### WHAT THE TASK ASKS
Nothing in the records may be left out or reworded; return them exactly.

*** MATERIAL SUPPLIED ***

(** C3: [MakeSpace_] computes [writePos_ + len + 1] in [size_t], so its
    growth branch does not grow the storage for every [len].  On the
    reachable [cx_buf] ([Buffer(10)] after [Append("hello")]) with
    [len = 2^64 - 3], which [EnsureWriteable] passes on because
    [len > WritableBytes()], the sum wraps to 3 and the 10-byte vector is
    resized down to 3 bytes, below [writePos_ = 5]. *)
Theorem MakeSpace_overflow_shrinks :
  inv cx_buf /\ WritableBytes cx_buf < huge_len /\
  WritableBytes cx_buf + PrependableBytes cx_buf < huge_len /\
  MakeSpace_ cx_buf huge_len = Some cx_overflowed /\
  size cx_overflowed = 3 /\ size cx_overflowed < size cx_buf /\
  size cx_overflowed < writePos_ cx_buf + huge_len + 1 /\
  readPos_ cx_overflowed = readPos_ cx_buf /\
  writePos_ cx_overflowed = writePos_ cx_buf /\
  size cx_overflowed < writePos_ cx_overflowed.
Proof.
  split; [exact cx_buf_inv|].
  split; [reflexivity|]. split; [reflexivity|].
  split; [vm_compute; reflexivity|].
  repeat split; reflexivity.
Qed.

Lemma EnsureWriteable_noop b len :
  len <= WritableBytes b -> EnsureWriteable b len = Some b.
Proof.
  intros H. unfold EnsureWriteable.
  destruct (Z.ltb_spec (WritableBytes b) len); [lia|]. simpl.
  by rewrite (proj2 (Z.leb_le _ _) H).
Qed.

Lemma EnsureWriteable_cx_overflow :
  EnsureWriteable cx_buf huge_len = Some cx_overflowed.
Proof. vm_compute. reflexivity. Qed.

(** C4: the layout invariant [readPos_ <= writePos_ <= size] is broken by
    [EnsureWriteable(2^64 - 3)] on the reachable [cx_buf]: [MakeSpace_]
    computes [writePos_ + len + 1] in [size_t], which wraps to 3, the
    vector is resized down to 3 bytes while [writePos_] stays 5, and the
    final [assert(len <= WritableBytes())] passes because
    [WritableBytes()] wraps to [2^64 - 2]. *)
Theorem EnsureWriteable_overflow_breaks_inv :
  inv cx_buf /\
  EnsureWriteable cx_buf huge_len = Some cx_overflowed /\
  size cx_overflowed < writePos_ cx_overflowed /\
  ~ inv cx_overflowed.
Proof.
  split; [exact cx_buf_inv|]. split; [exact EnsureWriteable_cx_overflow|].
  split; [reflexivity|].
  unfold inv, size; simpl. lia.
Qed.
(** The pairs whose keys start with the prefix are the pairs enumerated
    below the node that [subtrie] returns. *)
Lemma enum_subtrie fuel t p :
  length p < fuel → wf t →
  ∀ path,
    List.filter (λ kv : KV V, starts_with (path ++ p) kv.1) (enum t path)
    = match subtrie_rec fuel t p with
      | Some (n, s) => enum n (path ++ take (length p - s) p)
      | None => []
      end.
Proof.
  revert t p. induction fuel as [|fuel IH]; intros t p Hlen Hwf path; [lia|].
  assert (∀ q, q `prefix_of` suffix t →
            List.filter (λ kv : KV V, starts_with (path ++ q) kv.1) (enum t path)
            = enum t (path ++ take (length q - length q) q)) as Hwhole.
  { intros q [r Hq]. rewrite Nat.sub_diag, take_0, app_nil_r.
    apply filter_all. intros [k v] Hin.
    apply enum_keys_extend in Hin as (k' & ->); [|done].
    cbn [fst]. rewrite Hq, <- !app_assoc, app_assoc. apply starts_with_app. }
  cbn [subtrie_rec].
  destruct (strip (suffix t) p) as [[|c rest]|] eqn:Hs.
  - apply strip_spec in Hs. rewrite app_nil_r in Hs. subst p.
    rewrite (commonPrefix_strip _ _ _ (strip_self (suffix t))), Nat.eqb_refl.
    by apply Hwhole.
  - apply strip_spec in Hs. subst p. key_goes_on.
    rewrite length_app in Hlen. cbn [length] in Hlen.
    destruct (wf_inv t Hwf) as [Hal Hcs].
    destruct (is_empty_node t) eqn:He.
    { assert (enum t path = []) as -> by (destruct t; cbn in *; by rewrite He).
      unfold is_empty_node in He. destruct (children t) eqn:Hnil; [|done].
      rewrite out_of_range_nil by done. done. }
    assert (enum t path
            = match value t with Some v => [(path ++ suffix t, v)] | None => [] end
                ++ enum_children enum (path ++ suffix t) (children t) (base t)) as ->.
    { destruct t; cbn in *. by rewrite He. }
    rewrite List.filter_app, filter_none.
    2:{ intros [k v] Hin. destruct (value t); [|by apply elem_of_nil in Hin].
        apply list_elem_of_singleton in Hin. injection Hin as -> ->. cbn [fst].
        rewrite <- (app_nil_r (path ++ suffix t)), <- !app_assoc.
        rewrite !starts_with_shift. done. }
    cbn [app]. rewrite (app_assoc path).
    rewrite filter_enum_children by (by try apply aligned_bound).
    fold (out_of_range t c). destruct (out_of_range t c) eqn:Hin; [done|].
    rewrite !(child_at_reserved t c Hin).
    rewrite (cons_middle c (path ++ suffix t) rest), app_assoc.
    rewrite (IH (child_for t c) rest ltac:(lia) (wf_child_for t c Hwf)
               ((path ++ suffix t) ++ [c])).
    destruct (subtrie_rec fuel (child_for t c) rest) as [[n s]|] eqn:Hsub; [|done].
    pose proof (subtrie_rec_count fuel (child_for t c) rest n s ltac:(lia) Hsub)
      as Hle.
    f_equal. rewrite <- !app_assoc. do 2 f_equal. cbn [app].
    rewrite length_app. cbn [length].
    replace (length (suffix t) + S (length rest) - s)
      with (length (suffix t) + S (length rest - s)) by lia.
    rewrite take_app_add. done.
  - destruct (commonPrefix_diverge _ _ Hs) as (q & x & a' & r & Hsfx & -> & -> & Hr).
    destruct Hr as [-> | (y & b' & -> & Hxy)].
    + rewrite app_nil_r, Nat.eqb_refl. apply Hwhole.
      rewrite Hsfx. by apply prefix_app_r.
    + rewrite eqb_length_middle.
      replace (length q <? length (suffix t)) with true
        by (symmetry; apply Nat.ltb_lt; rewrite Hsfx, length_app; cbn; lia).
      apply filter_none. intros [k v] Hin.
      apply enum_keys_extend in Hin as (k' & ->); [|done].
      cbn [fst]. rewrite Hsfx, <- !app_assoc, !starts_with_shift. cbn [app].
      unfold starts_with. cbn [strip]. rewrite byte_eqb_eq.
      by rewrite bool_decide_false by congruence.
Qed.
(* ===== verification/_CoqProject ===== *)
-Q . S2P
Prelude.v
Wire.v
Utf8.v
Ring.v
Screen.v
Encodings.v
Crypto.v
StdCrypto.v
Json.v
JsonText.v
Session.v
Control.v
Orch.v
Sender.v
Handlers.v
Traces.v
Atoms.v
Threads.v
Access.v
Refine.v
Scenario.v
Authority.v
Invariant.v
Outbound.v
Bounds.v
Interleave.v
Goroutines.v
Races.v
Split.v
Sizes.v
Fanout.v
GoTime.v
GoFlag.v
RelayClient.v
Messages.v
Reconnect.v
Run.v
Farewell.v
Whole.v
Qr.v
Cli.v
Main.v
Soak.v
Harness.v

*** End of MATERIAL SUPPLIED ***

### ANSWER SPACE
(** C3: [MakeSpace_] computes [writePos_ + len + 1] in [size_t], so its
    growth branch does not grow the storage for every [len].  On the
    reachable [cx_buf] ([Buffer(10)] after [Append("hello")]) with
    [len = 2^64 - 3], which [EnsureWriteable] passes on because
    [len > WritableBytes()], the sum wraps to 3 and the 10-byte vector is
    resized down to 3 bytes, below [writePos_ = 5]. *)
Theorem MakeSpace_overflow_shrinks :
  inv cx_buf /\ WritableBytes cx_buf < huge_len /\
  WritableBytes cx_buf + PrependableBytes cx_buf < huge_len /\
  MakeSpace_ cx_buf huge_len = Some cx_overflowed /\
  size cx_overflowed = 3 /\ size cx_overflowed < size cx_buf /\
  size cx_overflowed < writePos_ cx_buf + huge_len + 1 /\
  readPos_ cx_overflowed = readPos_ cx_buf /\
  writePos_ cx_overflowed = writePos_ cx_buf /\
  size cx_overflowed < writePos_ cx_overflowed.
Proof.
  split; [exact cx_buf_inv|].
  split; [reflexivity|]. split; [reflexivity|].
  split; [vm_compute; reflexivity|].
  repeat split; reflexivity.
Qed.

Lemma EnsureWriteable_noop b len :
  len <= WritableBytes b -> EnsureWriteable b len = Some b.
Proof.
  intros H. unfold EnsureWriteable.
  destruct (Z.ltb_spec (WritableBytes b) len); [lia|]. simpl.
  by rewrite (proj2 (Z.leb_le _ _) H).
Qed.

Lemma EnsureWriteable_cx_overflow :
  EnsureWriteable cx_buf huge_len = Some cx_overflowed.
Proof. vm_compute. reflexivity. Qed.

(** C4: the layout invariant [readPos_ <= writePos_ <= size] is broken by
    [EnsureWriteable(2^64 - 3)] on the reachable [cx_buf]: [MakeSpace_]
    computes [writePos_ + len + 1] in [size_t], which wraps to 3, the
    vector is resized down to 3 bytes while [writePos_] stays 5, and the
    final [assert(len <= WritableBytes())] passes because
    [WritableBytes()] wraps to [2^64 - 2]. *)
Theorem EnsureWriteable_overflow_breaks_inv :
  inv cx_buf /\
  EnsureWriteable cx_buf huge_len = Some cx_overflowed /\
  size cx_overflowed < writePos_ cx_overflowed /\
  ~ inv cx_overflowed.
Proof.
  split; [exact cx_buf_inv|]. split; [exact EnsureWriteable_cx_overflow|].
  split; [reflexivity|].
  unfold inv, size; simpl. lia.
Qed.
(** The pairs whose keys start with the prefix are the pairs enumerated
    below the node that [subtrie] returns. *)
Lemma enum_subtrie fuel t p :
  length p < fuel → wf t →
  ∀ path,
    List.filter (λ kv : KV V, starts_with (path ++ p) kv.1) (enum t path)
    = match subtrie_rec fuel t p with
      | Some (n, s) => enum n (path ++ take (length p - s) p)
      | None => []
      end.
Proof.
  revert t p. induction fuel as [|fuel IH]; intros t p Hlen Hwf path; [lia|].
  assert (∀ q, q `prefix_of` suffix t →
            List.filter (λ kv : KV V, starts_with (path ++ q) kv.1) (enum t path)
            = enum t (path ++ take (length q - length q) q)) as Hwhole.
  { intros q [r Hq]. rewrite Nat.sub_diag, take_0, app_nil_r.
    apply filter_all. intros [k v] Hin.
    apply enum_keys_extend in Hin as (k' & ->); [|done].
    cbn [fst]. rewrite Hq, <- !app_assoc, app_assoc. apply starts_with_app. }
  cbn [subtrie_rec].
  destruct (strip (suffix t) p) as [[|c rest]|] eqn:Hs.
  - apply strip_spec in Hs. rewrite app_nil_r in Hs. subst p.
    rewrite (commonPrefix_strip _ _ _ (strip_self (suffix t))), Nat.eqb_refl.
    by apply Hwhole.
  - apply strip_spec in Hs. subst p. key_goes_on.
    rewrite length_app in Hlen. cbn [length] in Hlen.
    destruct (wf_inv t Hwf) as [Hal Hcs].
    destruct (is_empty_node t) eqn:He.
    { assert (enum t path = []) as -> by (destruct t; cbn in *; by rewrite He).
      unfold is_empty_node in He. destruct (children t) eqn:Hnil; [|done].
      rewrite out_of_range_nil by done. done. }
    assert (enum t path
            = match value t with Some v => [(path ++ suffix t, v)] | None => [] end
                ++ enum_children enum (path ++ suffix t) (children t) (base t)) as ->.
    { destruct t; cbn in *. by rewrite He. }
    rewrite List.filter_app, filter_none.
    2:{ intros [k v] Hin. destruct (value t); [|by apply elem_of_nil in Hin].
        apply list_elem_of_singleton in Hin. injection Hin as -> ->. cbn [fst].
        rewrite <- (app_nil_r (path ++ suffix t)), <- !app_assoc.
        rewrite !starts_with_shift. done. }
    cbn [app]. rewrite (app_assoc path).
    rewrite filter_enum_children by (by try apply aligned_bound).
    fold (out_of_range t c). destruct (out_of_range t c) eqn:Hin; [done|].
    rewrite !(child_at_reserved t c Hin).
    rewrite (cons_middle c (path ++ suffix t) rest), app_assoc.
    rewrite (IH (child_for t c) rest ltac:(lia) (wf_child_for t c Hwf)
               ((path ++ suffix t) ++ [c])).
    destruct (subtrie_rec fuel (child_for t c) rest) as [[n s]|] eqn:Hsub; [|done].
    pose proof (subtrie_rec_count fuel (child_for t c) rest n s ltac:(lia) Hsub)
      as Hle.
    f_equal. rewrite <- !app_assoc. do 2 f_equal. cbn [app].
    rewrite length_app. cbn [length].
    replace (length (suffix t) + S (length rest) - s)
      with (length (suffix t) + S (length rest - s)) by lia.
    rewrite take_app_add. done.
  - destruct (commonPrefix_diverge _ _ Hs) as (q & x & a' & r & Hsfx & -> & -> & Hr).
    destruct Hr as [-> | (y & b' & -> & Hxy)].
    + rewrite app_nil_r, Nat.eqb_refl. apply Hwhole.
      rewrite Hsfx. by apply prefix_app_r.
    + rewrite eqb_length_middle.
      replace (length q <? length (suffix t)) with true
        by (symmetry; apply Nat.ltb_lt; rewrite Hsfx, length_app; cbn; lia).
      apply filter_none. intros [k v] Hin.
      apply enum_keys_extend in Hin as (k' & ->); [|done].
      cbn [fst]. rewrite Hsfx, <- !app_assoc, !starts_with_shift. cbn [app].
      unfold starts_with. cbn [strip]. rewrite byte_eqb_eq.
      by rewrite bool_decide_false by congruence.
Qed.
(* ===== verification/_CoqProject ===== *)
-Q . S2P
Prelude.v
Wire.v
Utf8.v
Ring.v
Screen.v
Encodings.v
Crypto.v
StdCrypto.v
Json.v
JsonText.v
Session.v
Control.v
Orch.v
Sender.v
Handlers.v
Traces.v
Atoms.v
Threads.v
Access.v
Refine.v
Scenario.v
Authority.v
Invariant.v
Outbound.v
Bounds.v
Interleave.v
Goroutines.v
Races.v
Split.v
Sizes.v
Fanout.v
GoTime.v
GoFlag.v
RelayClient.v
Messages.v
Reconnect.v
Run.v
Farewell.v
Whole.v
Qr.v
Cli.v
Main.v
Soak.v
Harness.v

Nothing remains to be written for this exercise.